Exercise brief:
Write out, word for word, every line from the one where "Lemma add_cands_lookup cs" occurs to the final line of the entries, and nothing beyond them.

Supplied material:
(* ===== verification/PortLinkProps.v ===== *)
(** * What the port ranking infers

    [Rank_exact]: a host is linked, per switch, to the first access port whose
    LLDP neighbour it is, else to the one access port that learned its MAC
    with strictly the fewest foreign MACs; uplinks are never linked and every
    linked host has one primary link, which comes first. *)

From S2P Require Import Prelude GoNet Models Store Hostreport MemNet MemDev MemScan HostTx MemInv AuditLog HostPlan PortLink.

(** ** Specification *)

Section spec.
Context `{Env} (i : Input) (h : Host).

(** The first access port of the switch with the host as LLDP neighbour. *)
Definition lldp_port (sw : string) : option Port :=
  find_first (λ p, (pt_SwitchID p =s sw) && existsb (neighbour_is h (single_iface h (in_Hosts i)) p) (pt_LLDP p)) (access_ports i).

(** The access ports of the switch that learned the host's MAC and not too
    many foreign ones. *)
Definition fdb_ports (sw : string) : list Port :=
  List.filter (λ p, (pt_SwitchID p =s sw) && hasMAC p (ht_MAC h) && (foreignMACs p h <=? in_MaxMACs i)) (access_ports i).

Inductive attached : Port → string → Prop :=
| attached_lldp p : lldp_port (pt_SwitchID p) = Some p → attached p LinkLLDP
| attached_fdb p rest : lldp_port (pt_SwitchID p) = None → fdb_ports (pt_SwitchID p) ≡ₚ p :: rest →
    Forall (λ q, foreignMACs p h < foreignMACs q h) rest → attached p LinkSNMPFDB.
End spec.

(** A link of the host to the port, whatever its primary flag. *)
Definition is_link (h : Host) (p : Port) (src : string) (l : Link) : Prop :=
  lk_HostIfaceID l = ht_IfaceID h ∧ lk_AddressID l = ht_AddressID h ∧ lk_SwitchID l = pt_SwitchID p ∧ lk_PortID l = pt_PortID p ∧
  lk_PortName l = pt_Name p ∧ lk_VLAN l = default 0 (pt_MACs p !! ht_MAC h) ∧ lk_Source l = src.

(** ** One switch *)

Section proofs.
Context `{Env}.

Lemma lldp_fold h single ports acc sw :
  foldl (lldp_step h single) acc ports !! sw =
  match acc !! sw with
  | Some l => Some l
  | None => lldp_link h <$> find_first (λ p, (pt_SwitchID p =s sw) && existsb (neighbour_is h single p) (pt_LLDP p)) ports
  end.
Proof.
  revert acc. induction ports as [|p ports IH]; intros acc; cbn [foldl]; [by destruct (acc !! sw)|]. rewrite IH. unfold lldp_step. cbn [find_first].
  destruct (pt_SwitchID p =s sw) eqn:Es; [apply String.eqb_eq in Es as <-|].
  - destruct (acc !! pt_SwitchID p) as [l|] eqn:Ea; cbn [is_some]; [by rewrite Ea|].
    destruct (existsb _ _); cbn; [by rewrite lookup_insert_eq|by rewrite Ea].
  - apply String.eqb_neq in Es. destruct (is_some _); [done|]. destruct (existsb _ _); [|done]. by rewrite lookup_insert_ne.
Qed.

Lemma lldpLinks_lookup i h sw : lldpLinks h (in_Hosts i) (access_ports i) !! sw = lldp_link h <$> lldp_port i h sw.
Proof. unfold lldpLinks. by rewrite lldp_fold, lookup_empty. Qed.

Lemma add_cands_lookup cs m sw :
  default [] (foldl add_cand m cs !! sw) = default [] (m !! sw) ++ List.filter (λ c, pt_SwitchID (cd_port c) =s sw) cs.
Proof.
  revert m. induction cs as [|c cs IH]; intros m; cbn [foldl List.filter]; [by rewrite app_nil_r|]. rewrite IH. unfold add_cand.
  destruct (pt_SwitchID (cd_port c) =s sw) eqn:Es.
  - apply String.eqb_eq in Es as <-. rewrite lookup_insert_eq. cbn. by rewrite <- app_assoc.
  - apply String.eqb_neq in Es. by rewrite lookup_insert_ne.
Qed.

(** A candidate as judged for the host. *)
Definition cand_of (h : Host) (p : Port) : cand :=
  {| cd_port := p; cd_count := foreignMACs p h; cd_vlan := default 0 (pt_MACs p !! ht_MAC h) |}.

Answer area:
Lemma add_cands_lookup cs m sw :
  default [] (foldl add_cand m cs !! sw) = default [] (m !! sw) ++ List.filter (λ c, pt_SwitchID (cd_port c) =s sw) cs.
Proof.
  revert m. induction cs as [|c cs IH]; intros m; cbn [foldl List.filter]; [by rewrite app_nil_r|]. rewrite IH. unfold add_cand.
  destruct (pt_SwitchID (cd_port c) =s sw) eqn:Es.
  - apply String.eqb_eq in Es as <-. rewrite lookup_insert_eq. cbn. by rewrite <- app_assoc.
  - apply String.eqb_neq in Es. by rewrite lookup_insert_ne.
Qed.

(** A candidate as judged for the host. *)
Definition cand_of (h : Host) (p : Port) : cand :=
  {| cd_port := p; cd_count := foreignMACs p h; cd_vlan := default 0 (pt_MACs p !! ht_MAC h) |}.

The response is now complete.